Mas as horas corriam e os nós não se desatavam. Confesso que a certa altura me deixei abater, convencido que não seríamos capazes de obter um compromisso para o mais delicado problema que persistia: o peso relativo, isto é o número de votos, a atribuir a cada Estado-membro no processo de decisão legislativo. Papel para cá, papel para lá, bilaterais aqui, bilaterais acolá, tudo antecipava o falhanço. As posições e as teimosias extremavam-se.  Mas, hélas, fruto talvez do cansaço e da exasperação, como tantas vezes sucede nas negociações europeias, quase a bater a última badalada, o acordo, o respetivo texto de difícil interpretação como é também quase sempre o caso (a chamada ambiguidade construtiva), acabou por surgir das quase trevas da noite. O presidente francês Nicolas Sarkozy, é justo dizê-lo, ajudou-nos neste final feliz. A sua conhecida irrequietude e hiperativismo, que o tornam ubíquo, e também a sua coragem política, animaram uma presidência já na fase da descrença.

Anunciado nos corredores o consenso, regressou-se ao plenário na sala do Conselho para “carimbar” o acordo, aprovar o texto na sua globalidade e dar formalmente início ao processo de ratificação do novo tratado que ali nascia.

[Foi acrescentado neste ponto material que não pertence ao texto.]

(** ** What a read leaves alone *)

(** [Get] never adds or removes a key, in either mode and whatever it
    answers: an expired entry it reports as absent stays in the map, and the
    size, [ttl], the mode and the reapers are as before. *)
Theorem Get_keeps_keys w key now r w1 :
  Get key now w = Ok (r, w1) →
  (∀ k, is_Some (map_index (items (cache w1)) k)
        ↔ is_Some (map_index (items (cache w)) k)) ∧
  (∀ k, k ≠ key →
     map_index (items (cache w1)) k = map_index (items (cache w)) k) ∧
  map_len (items (cache w1)) = map_len (items (cache w)) ∧
  ttl (cache w1) = ttl (cache w) ∧
  isTTL (cache w1) = isTTL (cache w) ∧
  reapers w1 = reapers w.
Proof.
  intros He. destruct w as [[t [g|] b] rs].
  - rewrite Get_allocated in He.
    destruct (g !! key) as [item|] eqn:Hk; [|by injection He as <- <-].
    destruct (b && expired now item); [by injection He as <- <-|].
    injection He as <- <-. destruct b; [|done]. cbn [cache items map_index map_len].
    repeat split; try done.
    + destruct (decide (k = key)) as [->|Hne].
      * by rewrite Hk.
      * by rewrite lookup_insert_ne.
    + destruct (decide (k = key)) as [->|Hne].
      * by rewrite lookup_insert_eq.
      * by rewrite lookup_insert_ne.
    + intros k Hne. by rewrite lookup_insert_ne.
    + by rewrite map_size_insert_Some.
  - unfold Get, bind, get_cache, ret in He. simpl in He.
    by destruct b; injection He as <- <-.
Qed.
(** * Moving-average filters ([mov_avg_filters.py]): a shallow embedding

    The Python module computes sliding-window means over sample arrays.
    Arrays of floats are lists of [sample]s: a sample is either the
    not-a-number marker or a rational value.  The means are computed in
    exact arithmetic (canonical rationals [Qc]): the rounding that the sums
    and quotients of doubles add to a value is not represented, nor are the
    infinities.  Rounding is represented where it decides something
    discrete: [round_double] is the rounding of a rational to the nearest
    double, used for the product that [int()] truncates in [mov_avg_time]
    and for the bounds of the time window in
    [mov_avg_time_variable_freq_fl].  Frequencies, durations and timestamps
    are the rational values of the doubles the caller passes.  Integer
    arguments (sample counts, indices) are [Z], with Python's slicing and
    [range] conventions written out.  A call either returns or raises:
    public functions return a [result]. *)

From Stdlib Require Import ZArith QArith Qcanon Qround Qabs Lia.
From stdpp Require Import base numbers option list gmap.

Local Open Scope Z_scope.

(** ** Samples and call outcomes *)

Inductive sample : Type :=
  | NaN
  | Num (q : Qc).

#[global] Instance sample_eq_dec : EqDecision sample.
Proof. solve_decision. Defined.

#[global] Instance sample_inhabited : Inhabited sample := populate NaN.

(** The exceptions that matter here.  [InvalidArgument] is the error kind
    named by the specification; no [raise] of the source produces it.
    [TypeError] stands for an operation applied to an object of the wrong
    kind (an array of the wrong rank), [OverflowError] for a number that
    does not fit the machine type it is converted to. *)
Inductive exn : Type :=
  | IndexError
  | ValueError
  | RuntimeError
  | TypeError
  | OverflowError
  | InvalidArgument.

#[global] Instance exn_eq_dec : EqDecision exn.
Proof. solve_decision. Defined.

Inductive result (A : Type) : Type :=
  | Ok (a : A)
  | Raise (e : exn).

Arguments Ok {A} a.
Arguments Raise {A} e.

#[global] Instance result_eq_dec `{EqDecision A} : EqDecision (result A).
Proof. solve_decision. Defined.

#[global] Instance result_ret : MRet result := λ A a, Ok a.

#[global] Instance result_bind : MBind result := λ A B f m,
  match m with
  | Ok a => f a
  | Raise e => Raise e
  end.

(** A [for] loop whose body may raise: the first exception ends the loop. *)
Fixpoint for_each {S : Type} (body : Z → S → result S) (idxs : list Z) (s : S)
  : result S :=
  match idxs with
  | [] => Ok s
  | i :: rest => s' ← body i s; for_each body rest s'
  end.

(** ** Python and numpy primitives *)

Definition len {A : Type} (l : list A) : Z := Z.of_nat (length l).

(** [range(start, stop, step)] for a non-zero [step]. *)
Definition py_range (start stop step : Z) : list Z :=
  if decide (0 < step) then
    (λ k, start + k * step) <$> seqZ 0 ((stop - start + step - 1) / step)
  else if decide (step < 0) then
    (λ k, start + k * step) <$> seqZ 0 ((start - stop - step - 1) / (- step))
  else [].

(** A slice bound [k] of a sequence of length [n]: a negative bound counts
    from the end, and every bound is clipped to [0..n]. *)
Definition clip_index (n k : Z) : Z :=
  if decide (k < 0) then Z.max (k + n) 0 else Z.min k n.

Definition slice_lo {A : Type} (l : list A) (start : option Z) : nat :=
  Z.to_nat (from_option (clip_index (len l)) 0 start).

Definition slice_hi {A : Type} (l : list A) (stop : option Z) : nat :=
  Z.to_nat (from_option (clip_index (len l)) (len l) stop).

(** [l[start:stop]]; [None] is an omitted bound. *)
Definition py_slice {A : Type} (l : list A) (start stop : option Z) : list A :=
  take (slice_hi l stop - slice_lo l start) (drop (slice_lo l start) l).

(** [l[start:stop] = v] for a scalar [v]. *)
Definition py_slice_fill {A : Type} (l : list A) (start stop : option Z) (v : A)
  : list A :=
  let lo := slice_lo l start in
  let hi := slice_hi l stop in
  take lo l ++ replicate (hi - lo) v ++ drop (lo + (hi - lo)) l.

Preparava-se José Sócrates para anunciar urbi et orbi, formalmente, a aprovação, eis que um dos Primeiros-Ministros levanta a mão, toma a palavra e proclama querer um esclarecimento prévio a dar o seu assentimento. Ficámos lívidos: estávamos a ver a vida andar para trás. Sócrates sussurrou-me: “vai lá ver o que é que ele quer”. Levantei-me e fui aproximar-me do Primeiro-Ministro em causa, sentado na mesa (imensa) do lado oposto ao da nossa delegação. Fez-me duas ou três perguntas sobre os motivos que sustentavam uma solução que negociáramos com outro Estado-membro. Felizmente deixou-se convencer sem grandes explicações.   Respirei, respirámos de alívio. José Sócrates pôde então, finalmente, proclamar com sucesso o encerramento da conferência.

Da sala, o Primeiro-Ministro, acompanhado pelo Presidente da Comissão José Manuel Durão Barroso, partiu então para uma conferência de imprensa. Ficou célebre a frase que na altura José Sócrates dirigiu a Durão Barroso ao vivo e em direto: “porreiro, pá!”. E foi mesmo, sobretudo para todos aqueles, e foram muitos, que trabalharam naquela presidência portuguesa de 2007.

Era já noite avançada. José Sócrates convidou todos os funcionários portugueses que ainda estavam no edifício, e eram umas dezenas, para uma taça de champanhe acompanhada de tapas. A nossa alegria era indisfarçável, mas as dores no corpo também. Chegada a hora da partida o Primeiro-Ministro instruiu-nos para que a partir de então todas as referências ao novo texto legal europeu fossem feitas sob o nome de “Tratado de Lisboa”. Assim se fez e assim ficou conhecido.